Still, not everyone is gloomy. Johnson, for instance, believes that there's little chance that holiday spending will fall year over year. And he's predicting double-digit percentage increases in electronics shipments.

Consumers have been shifting their spending from apparel and toys into electronics and other long-lasting goods, he says.

"Eight-year-old kids -- they don't want Barbie anymore. They want to own a cell phone," he says.

The consumer outlook was similarly gloomy following the Sept. 11 terrorist attacks in 2001, says Richard Hastings, a retail analyst with Bernard Sands, a credit rating agency. But spending rebounded that holiday season and could well do so this year.

"As soon as the weather cools off and the leaves turn golden-amber, you will see the first signs that, despite some damage to momentum, the spending train is still on track," he says.

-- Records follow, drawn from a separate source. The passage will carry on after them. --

Lemma readGroup_frame fuel further registerType members first last i maximum response rest :
  Forall placed members ->
  Forall (fun m => eligible registerType m = true) members ->
  spanned members (Some (first, last)) ->
  avoidMaskedMemoryRead i = false ->
  maximumMemoryAccessSize (Registers.memoryTypeOf (configVariant i) registerType) i
  = (Ok maximum, i) ->
  span (first, last) <= maximum -> maximum < 2 ^ 32 ->
  responses (edbgInterface i) = response :: rest ->
  failed response = false ->
  Z.of_nat (length (memoryData response)) = span (first, last) ->
  Registers.readGroup byPointer (S fuel) further registerType members (first, last) i
  = (Ok (map (valueIn (memoryData response) first) (byPointer members)),
     afterFrame (groupRead (configVariant i) further (registerType, members, (first, last)))
       rest i).
Proof.
  intros Hplaced Hel (Hall & Hlo & Hhi) Hmask Hmax Hfits H32 Hresp Hok Hlen.
  unfold span in *. cbn [fst snd] in *.
  assert (Hbounds : 0 <= first <= last /\ last < 2 ^ 32).
  { apply Exists_exists in Hlo. destruct Hlo as (m1 & Hin1 & H1).
    apply Exists_exists in Hhi. destruct Hhi as (m2 & Hin2 & H2).
    rewrite Forall_forall in Hplaced, Hel, Hall.
    pose proof (Hplaced m1 Hin1) as Hp1. pose proof (Hel m1 Hin1) as He1.
    pose proof (Hplaced m2 Hin2) as Hp2. pose proof (Hel m2 Hin2) as He2.
    pose proof (Hall m2 Hin2) as Ha2.
    unfold eligible in He1, He2.
    destruct (TargetRegisterDescriptor.startAddress m1) as [a1 |] eqn:E1; [| discriminate].
    destruct (TargetRegisterDescriptor.startAddress m2) as [a2 |] eqn:E2; [| discriminate].
    destruct (placed_end m1 a1 Hp1 E1) as (_ & Hs1 & Hr1 & _).
    destruct (placed_end m2 a2 Hp2 E2) as (_ & Hs2 & Hr2 & Hl2).
    lia. }
  unfold Registers.readGroup.
  rewrite (wrap32_small (last - first)) by lia.
  rewrite (wrap32_small (last - first + 1)) by lia.
  unfold bind at 1, gets at 1. unfold bind at 1.
  rewrite (readMemory_one_frame fuel _ first (last - first + 1) _ i maximum response rest);
    try assumption; try lia.
  - rewrite Hlen, Z.eqb_refl. cbn [negb].
    rewrite extractAll_ok; [reflexivity |].
    rewrite Forall_forall. intros m Hin.
    apply (Permutation_in _ (HbyPointer members)) in Hin.
    rewrite Forall_forall in Hplaced, Hel, Hall.
    pose proof (Hplaced m Hin) as Hp. pose proof (Hel m Hin) as He.
    destruct (Hall m Hin) as (H1 & H2).
    unfold eligible in He.
    destruct (TargetRegisterDescriptor.startAddress m) as [a |] eqn:Ea; [| discriminate].
    destruct (placed_end m a Hp Ea) as (_ & Hs & Hr & Hl).
    unfold endOf in *. repeat split; try lia. congruence.
  - unfold Registers.excludedAddressesFor.
    destruct (Edbg.ocdDataRegister further) as [ocd |].
    + apply (registerAccess_plain i registerType _ (or_introl Hmask)).
    + pose proof (registerAccess_plain i registerType [] (or_intror eq_refl)) as Hp.
      destruct (Avr8MemoryType.eqb _ _); exact Hp.
  - left. destruct (memoryTypeOf_cases (configVariant i) registerType) as [-> | ->];
      reflexivity.
Qed.

Lemma group_of_type registerType descriptors :
  Forall placed descriptors ->
  let result := Registers.groupOf registerType descriptors [] None in
  fst result = filter (eligible registerType) descriptors
  /\ Forall placed (fst result)
  /\ Forall (fun m => eligible registerType m = true) (fst result)
  /\ spanned (fst result) (snd result).
Proof.
  intros Hds.
  destruct (groupOf_spec registerType descriptors [] None Hds) as (Hfst & Hsp);
    [constructor | constructor | reflexivity |].
  cbv zeta. rewrite app_nil_l in Hfst. rewrite Hfst in *. repeat split; auto.
  - rewrite Forall_forall in *. intros m Hin. apply filter_In in Hin. apply Hds, Hin.
  - rewrite Forall_forall. intros m Hin. apply filter_In in Hin. apply Hin.
Qed.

"If the industry can come out with the right combination of new products and promotions, then the electronics story will go smoothly."

Still, even Hastings and Johnson are cautious, saying that electronics retailers may have to turn to costly promotions to pull in customers. And the risk remains that things could turn out much worse than they expect.

"The mood has become volatile to the downside. 'Volatile' is the key word, since it is not clear how far we will go from the psychological to the actual," Hastings says.